Key strengths of this study include its large sample size and its broad geographical representation of the USA. It provides more recent data (2015–2020) than previous research examining HZ incidence in patients with asthma in the USA (2010–2011)11 and also report novel findings indicating that patients with HZ and asthma were significantly more likely to develop PHN than patients with HZ and without asthma. Furthermore, to our knowledge, this is the first study to report all-cause and HZ-related HRU and costs in a population with asthma and HZ.
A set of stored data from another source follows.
Lemma dispatcher_inv_run d evs :
  env_respected (run d evs) = true -> dispatcher_inv (run d evs).
Proof.
  induction evs as [|ev evs IH] using rev_ind.
  - intros _. split; [exact I|]. intros O sid. simpl. split; [intros []|].
    intros (st & H & _). discriminate.
  - rewrite run_snoc. set (r := run d evs) in *.
    unfold run_step at 1. simpl env_respected. intros Henv.
    apply andb_true_iff in Henv. destruct Henv as [Hr Hok].
    destruct (IH Hr) as [Hwf Htr]. unfold dispatcher_inv, run_step.
    simpl now. simpl transcript. rewrite outstanding_snoc.
    unfold outstanding_step. simpl fst. simpl snd.
    destruct (step_dispatcher d ev (now r))
      as [(tid & sid & it & -> & F & -> & -> & _)
         |[(sid & songs & -> & -> & ->)
          |(Hev & -> & -> & _)]].
    + split; [apply qmap_insert_wf; exact Hwf|].
      simpl answers. rewrite filter_all.
      simpl in Hok. apply negb_true_iff, qmap_contains_false in Hok.
      intros O sid'. rewrite in_app_iff, (Htr O sid'). simpl In. split.
      * intros [(st & H1 & H2)|[[= <- <-]|[]]].
        -- exists st. split; [|exact H2].
           rewrite qmap_find_insert_other; [exact H1 | congruence].
        -- eexists. split; [apply qmap_find_insert_same | reflexivity].
      * intros (st & H1 & H2). destruct (Z.eq_dec sid' sid) as [->|Hne].
        -- rewrite qmap_find_insert_same in H1. injection H1 as <-.
           right; left. simpl in H2. subst O. reflexivity.
        -- rewrite qmap_find_insert_other in H1 by exact Hne.
           left. exists st. split; assumption.
    + split; [apply qmap_erase_wf; exact Hwf|].
      rewrite app_nil_r. intros O sid'. rewrite filter_In, (Htr O sid').
      simpl answers. simpl snd. split.
      * intros [(st & H1 & H2) Hne]. apply negb_true_iff, Z.eqb_neq in Hne.
        exists st. split; [|exact H2].
        rewrite qmap_find_erase_other by exact Hne. exact H1.
      * intros (st & H1 & H2). destruct (Z.eq_dec sid' sid) as [->|Hne].
        -- rewrite qmap_find_erase_same in H1 by exact Hwf. discriminate.
        -- rewrite qmap_find_erase_other in H1 by exact Hne.
           split; [exists st; split; assumption|].
           apply negb_true_iff, Z.eqb_neq. exact Hne.
    + split; [exact Hwf|]. rewrite app_nil_r.
      assert (filter (fun p => negb (answers ev p)) (outstanding (transcript r))
              = outstanding (transcript r)) as ->.
      { destruct ev; try apply filter_all. exfalso. eapply Hev. reflexivity. }
      exact Htr.
Qed.




(** ** The debounce scheduler *)

Lemma origins_insert_In o k v (m : QMap DelayedSearch) :
  In o (origins (qmap_insert k v m)) -> o = id_ v \/ In o (origins m).
Proof.
  unfold origins. induction m as [|[k' v'] m IH]; simpl.
  - intros [H|[]]; left; congruence.
  - destruct (k <? k'); [simpl; intros [H|H]; [left; congruence | right; exact H]|].
    destruct (k =? k'); simpl.
    + intros [H|H]; [left; congruence | right; right; exact H].
    + intros [H|H]; [right; left; exact H|].
      destruct (IH H) as [E|E]; [left; exact E | right; right; exact E].
Qed.

Lemma origins_insert_NoDup k v (m : QMap DelayedSearch) :
  NoDup (origins m) -> ~ In (id_ v) (origins m) ->
  NoDup (origins (qmap_insert k v m)).
Proof.
  induction m as [|[k' v'] m IH]; simpl; intros Hnd Hfresh.
  - constructor; [intros [] | constructor].
  - inversion Hnd as [|x l Hx Hl]; subst.
    destruct (k <? k'); [constructor; assumption|].
    destruct (k =? k').
    + constructor; [|exact Hl]. intros Hin. apply Hfresh. right; exact Hin.
    + change (NoDup (id_ v' :: origins (qmap_insert k v m))).
      constructor.
      * intros Hin. apply origins_insert_In in Hin. destruct Hin as [E|Hin].
        -- apply Hfresh. left. exact E.
        -- exact (Hx Hin).
      * apply IH; [exact Hl|]. intros Hin. apply Hfresh. right; exact Hin.
Qed.

Lemma origins_erase_In o k (m : QMap DelayedSearch) :
  In o (origins (qmap_erase k m)) -> In o (origins m).
Proof.
  unfold origins. induction m as [|[k' v'] m IH]; simpl; [auto|].
  destruct (k =? k'); simpl; [auto|]. intros [H|H]; auto.
Qed.

Lemma origins_erase_NoDup k (m : QMap DelayedSearch) :
  NoDup (origins m) -> NoDup (origins (qmap_erase k m)).
Proof.
  induction m as [|[k' v'] m IH]; simpl; intros Hnd; [exact Hnd|].
  inversion Hnd as [|x l Hx Hl]; subst.
  destruct (k =? k'); [exact Hl|].
  change (NoDup (id_ v' :: origins (qmap_erase k m))).
  constructor; [|apply IH; exact Hl].
  intros Hin. apply Hx. eapply origins_erase_In. exact Hin.
Qed.

Lemma origins_find_In k e (m : QMap DelayedSearch) :
  qmap_find k m = Some e -> In (id_ e) (origins m).
Proof.
  intros H. apply qmap_find_In in H. unfold origins.
  apply (in_map (fun kv => id_ (snd kv)) _ _ H).
Qed.

Lemma origins_erase_found k e (m : QMap DelayedSearch) :
  qmap_find k m = Some e -> NoDup (origins m) ->
  ~ In (id_ e) (origins (qmap_erase k m)).
Proof.
  induction m as [|[k' v'] m IH]; simpl; [discriminate|].
  intros Hf Hnd. inversion Hnd as [|x l Hx Hl]; subst.
  destruct (k =? k').
  - injection Hf as <-. exact Hx.
  - change (~ In (id_ e) (id_ v' :: origins (qmap_erase k m))).
    intros [E|Hin].
    + apply Hx. simpl. rewrite E. eapply origins_find_In. exact Hf.
    + exact (IH Hf Hl Hin).
Qed.

Lemma cancel_scan_none id (m : QMap DelayedSearch) :
  cancel_scan id m = None <-> ~ In id (origins m).
Proof.
  induction m as [|[k v] m IH]; simpl.
  - split; [intros _ [] | reflexivity].
  - destruct (Z.eqb_spec (id_ v) id) as [E|E].
    + split; [discriminate|]. intros H. exfalso. apply H. left; exact E.
    + destruct (cancel_scan id m) as [[key rest]|].
      * split; [discriminate|]. intros H. exfalso.
        assert (~ In id (origins m)) as H' by (intros X; apply H; right; exact X).
        apply IH in H'. discriminate.
      * split; [|reflexivity]. intros _ [X|X]; [exact (E X)|].
        exact (proj1 IH eq_refl X).
Qed.

Lemma cancel_scan_some id key rest (m : QMap DelayedSearch) :
  cancel_scan id m = Some (key, rest) ->
  (forall o, In o (origins rest) -> In o (origins m))
  /\ (NoDup (origins m) -> NoDup (origins rest) /\ ~ In id (origins rest))
  /\ (qmap_wf m ->
      rest = qmap_erase key m
      /\ exists e, qmap_find key m = Some e /\ id_ e = id).
Proof.
  revert key rest. induction m as [|[k v] m IH]; simpl; intros key rest;
    [discriminate|].
  destruct (Z.eqb_spec (id_ v) id) as [E|E].
  - intros [= <- <-]. split; [intros o H; right; exact H|]. split.
    + intros Hnd. inversion Hnd; subst. split; assumption.
    + intros _. rewrite Z.eqb_refl. split; [reflexivity | eauto].
  - destruct (cancel_scan id m) as [[key' rest']|]; [|discriminate].
    intros [= <- <-]. destruct (IH key' rest' eq_refl) as (I1 & I2 & I3).
    split; [|split].
    + intros o [H|H]; [left; exact H | right; apply I1; exact H].
    + intros Hnd. inversion Hnd as [|x l Hx Hl]; subst.
      destruct (I2 Hl) as [N1 N2]. split.
      * change (NoDup (id_ v :: origins rest')). constructor; [|exact N1].
        intros X. apply Hx, I1, X.
      * intros [X|X]; [exact (E X) | exact (N2 X)].
    + intros [Hall Hwf]. destruct (I3 Hwf) as (-> & e & Hf & He).
      assert (key' <> k) as Hne.
      { apply qmap_find_In in Hf. rewrite Forall_forall in Hall.
        specialize (Hall _ Hf). simpl in Hall. lia. }
      destruct (Z.eqb_spec key' k); [contradiction|].
      split; [reflexivity | eauto].
Qed.

Lemma mem_cons z t l : mem z (t :: l) = (z =? t) || mem z l.
Proof. reflexivity. Qed.

Lemma mem_filter_other z key l :
  z <> key -> mem z l = true ->
  mem z (filter (fun t => negb (t =? key)) l) = true.
Proof.
  intros Hne. unfold mem. rewrite !existsb_exists.
  intros (x & Hin & Hx). apply Z.eqb_eq in Hx. subst x.
  exists z. split; [|apply Z.eqb_refl].
  apply filter_In. split; [exact Hin|].
  apply negb_true_iff, Z.eqb_neq. exact Hne.
Qed.

Lemma int_succ_small n : -2147483648 <= n < INT_MAX -> int_succ n = n + 1.
Proof.
  unfold int_succ, wrap_int, INT_MAX. intros H.
  rewrite Z.mod_small by lia. lia.
Qed.

(** What an event does to the delayed searches, the timers and the id
    counter, and which backend dispatch it makes. *)
Lemma step_scheduler d ev s :
  let res := step d ev s in
  let s' := state_of res in
  (exists id q m tid,
      (ev = slot_DoSearchAsync id q m tid
       /\ searches_next_id_ s' = searches_next_id_ s
       \/ ev = call_SearchAsync q m tid /\ id = searches_next_id_ s
          /\ searches_next_id_ s' = int_succ (searches_next_id_ s))
      /\ delayed_searches_ s'
         = qmap_insert tid (mkDelayedSearch id q m) (delayed_searches_ s)
      /\ timers_ s' = tid :: timers_ s
      /\ dispatches (effects_of res) = [])
  \/ (exists id key rest,
         ev = call_CancelSearch id
         /\ cancel_scan id (delayed_searches_ s) = Some (key, rest)
         /\ searches_next_id_ s' = searches_next_id_ s
         /\ delayed_searches_ s' = rest
         /\ timers_ s' = filter (fun t => negb (t =? key)) (timers_ s)
         /\ dispatches (effects_of res) = [])
  \/ (exists tid sid it,
         ev = qt_timerEvent tid sid
         /\ qmap_find tid (delayed_searches_ s) = Some it
         /\ searches_next_id_ s' = searches_next_id_ s
         /\ delayed_searches_ s' = qmap_erase tid (delayed_searches_ s)
         /\ timers_ s' = timers_ s
         /\ effects_of res
            = [backend_Search (id_ it) (query_ it) (searchby_ it) sid])
  \/ (searches_next_id_ s' = searches_next_id_ s
      /\ delayed_searches_ s' = delayed_searches_ s
      /\ timers_ s' = timers_ s
      /\ dispatches (effects_of res) = []).
Proof.
  cbv zeta. destruct ev as [q m t | i q m t | i | t sid | sid sgs | i e | r l | l im];
    unfold step.
  - left. exists (searches_next_id_ s), q, m, t.
    cbv beta iota zeta delta [bind ret]. rewrite SearchAsync_run.
    split; [right; repeat split|]. repeat split.
  - left. exists i, q, m, t. rewrite DoSearchAsync_run.
    split; [left; repeat split|]. repeat split.
  - rewrite CancelSearch_run.
    destruct (cancel_scan i (delayed_searches_ s)) as [[key rest]|] eqn:C.
    + right; left. exists i, key, rest. repeat split; exact C.
    + right; right; right. repeat split.
  - rewrite timerEvent_run.
    destruct (qmap_find t (delayed_searches_ s)) as [it|] eqn:F.
    + right; right; left. exists t, sid, it. repeat split; exact F.
    + right; right; right. repeat split.
  - right; right; right.
    destruct (step_dispatcher d (service_SearchResults sid sgs) s)
      as [(? & ? & ? & [=] & _)
         |[(sid0 & songs0 & _ & _ & Hd)
          |(Hev & _)]]; [|exfalso; eapply Hev; reflexivity].
    unfold step in Hd. rewrite Hd.
    pose proof (SearchDone_run d sid sgs s) as R. cbv zeta in R. rewrite R.
    repeat split.
  - right; right; right. repeat split.
  - right; right; right. cbv beta iota zeta delta [bind ret].
    rewrite LoadArtAsync_run. repeat split.
  - right; right; right.
    destruct (qmap_find l (cover_loader_tasks_ s)) as [id|] eqn:F.
    + rewrite (AlbumArtLoaded_known _ _ _ _ F), HandleLoadedArt_run.
      repeat split.
    + rewrite (AlbumArtLoaded_unknown _ _ _ F). repeat split.
Qed.

Lemma scheduler_inv_run d evs : scheduler_inv (now (run d evs)).
Proof.
  induction evs as [|ev evs IH] using rev_ind.
  - split; [exact I|]. intros k e H. discriminate.
  - rewrite run_snoc. set (r := run d evs) in *. unfold run_step. simpl now.
    destruct IH as [Hwf Hact]. unfold scheduler_inv.
    destruct (step_scheduler d ev (now r))
      as [(id & q & m & tid & _ & -> & -> & _)
         |[(id & key & rest & _ & Hc & _ & -> & -> & _)
          |[(tid & sid & it & _ & Hf & _ & -> & -> & _)
           |(_ & -> & -> & _)]]].
    + split; [apply qmap_insert_wf; exact Hwf|]. intros k e H.
      rewrite mem_cons. destruct (Z.eqb_spec k tid) as [->|Hne]; [reflexivity|].
      rewrite qmap_find_insert_other in H by exact Hne.
      simpl. exact (Hact k e H).
    + destruct (cancel_scan_some _ _ _ _ Hc) as (_ & _ & Herase).
      destruct (Herase Hwf) as (-> & _).
      split; [apply qmap_erase_wf; exact Hwf|]. intros k e H.
      destruct (Z.eq_dec k key) as [->|Hne].
      * rewrite qmap_find_erase_same in H by exact Hwf. discriminate.
      * rewrite qmap_find_erase_other in H by exact Hne.
        apply mem_filter_other; [exact Hne | exact (Hact k e H)].
    + split; [apply qmap_erase_wf; exact Hwf|]. intros k e H.
      destruct (Z.eq_dec k tid) as [->|Hne].
      * rewrite qmap_find_erase_same in H by exact Hwf. discriminate.
      * rewrite qmap_find_erase_other in H by exact Hne. exact (Hact k e H).
    + split; assumption.
Qed.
Nevertheless, the study has a number of limitations. The CDM database may not be generalisable to populations not covered by the included commercial and Medicare Advantage insurance programmes, such as those covered by Medicaid or without insurance. Although we aimed to exclude patients from analyses who had previously received HZ vaccination, patients’ medical histories were retrieved only for the 6 months or 12 months before index in the incidence and HRU/cost analyses, respectively. It is, therefore, possible that some patients who received HZ vaccination before this period may have been misclassified as not having received HZ vaccination. Similarly, the limited medical history may have affected our aim of excluding patients with COPD to capture a population that had asthma, not COPD and not both diseases. The potential for misdiagnosis of asthma is recognised, with estimates that 30%–35% of patients with physician-diagnosed asthma may not have current asthma.37 This is a potential limitation of any retrospective database analysis in asthma, although these estimates of misdiagnosis are based on results from research conducted outside the USA and may not generalise to the US setting. In the present study, we attempted to mitigate the risk of misclassification by requiring ≥2 claims associated with asthma diagnoses on separate dates. A possible minor limitation is that the HRU and cost data only included care received within plans captured by the database and may have underestimated total HRU and cost if care received from other sources was missed. HRU and costs may also have been underestimated if HZ-related costs were incurred before the patient’s HZ diagnosis during a prodromal disease phase. It is also possible that using a single claim associated with a HZ diagnosis code may not accurately estimate the incidence of HZ. Finally, while claims data provide relatively complete capture of healthcare use and associated costs, this type of data source is used for billing purposes and does not provide detailed clinical information. This limits the ability of database analyses to measure important quality of life outcomes and details of patients’ clinical condition, which may lead to unmeasured confounding.

Conclusion

This study provides a valuable update on the increased incidence of HZ in patients with asthma versus those without asthma and supports previous findings. In addition to the higher incidence of HZ in patients with asthma, those who had HZ and asthma were more likely to develop PHN versus patients who had HZ but no asthma. Furthermore, patients with asthma and HZ also had significantly higher HRU and costs than asthma patients without HZ. This additional burden of HZ in patients with asthma suggests a need to consider measures to prevent HZ in this population.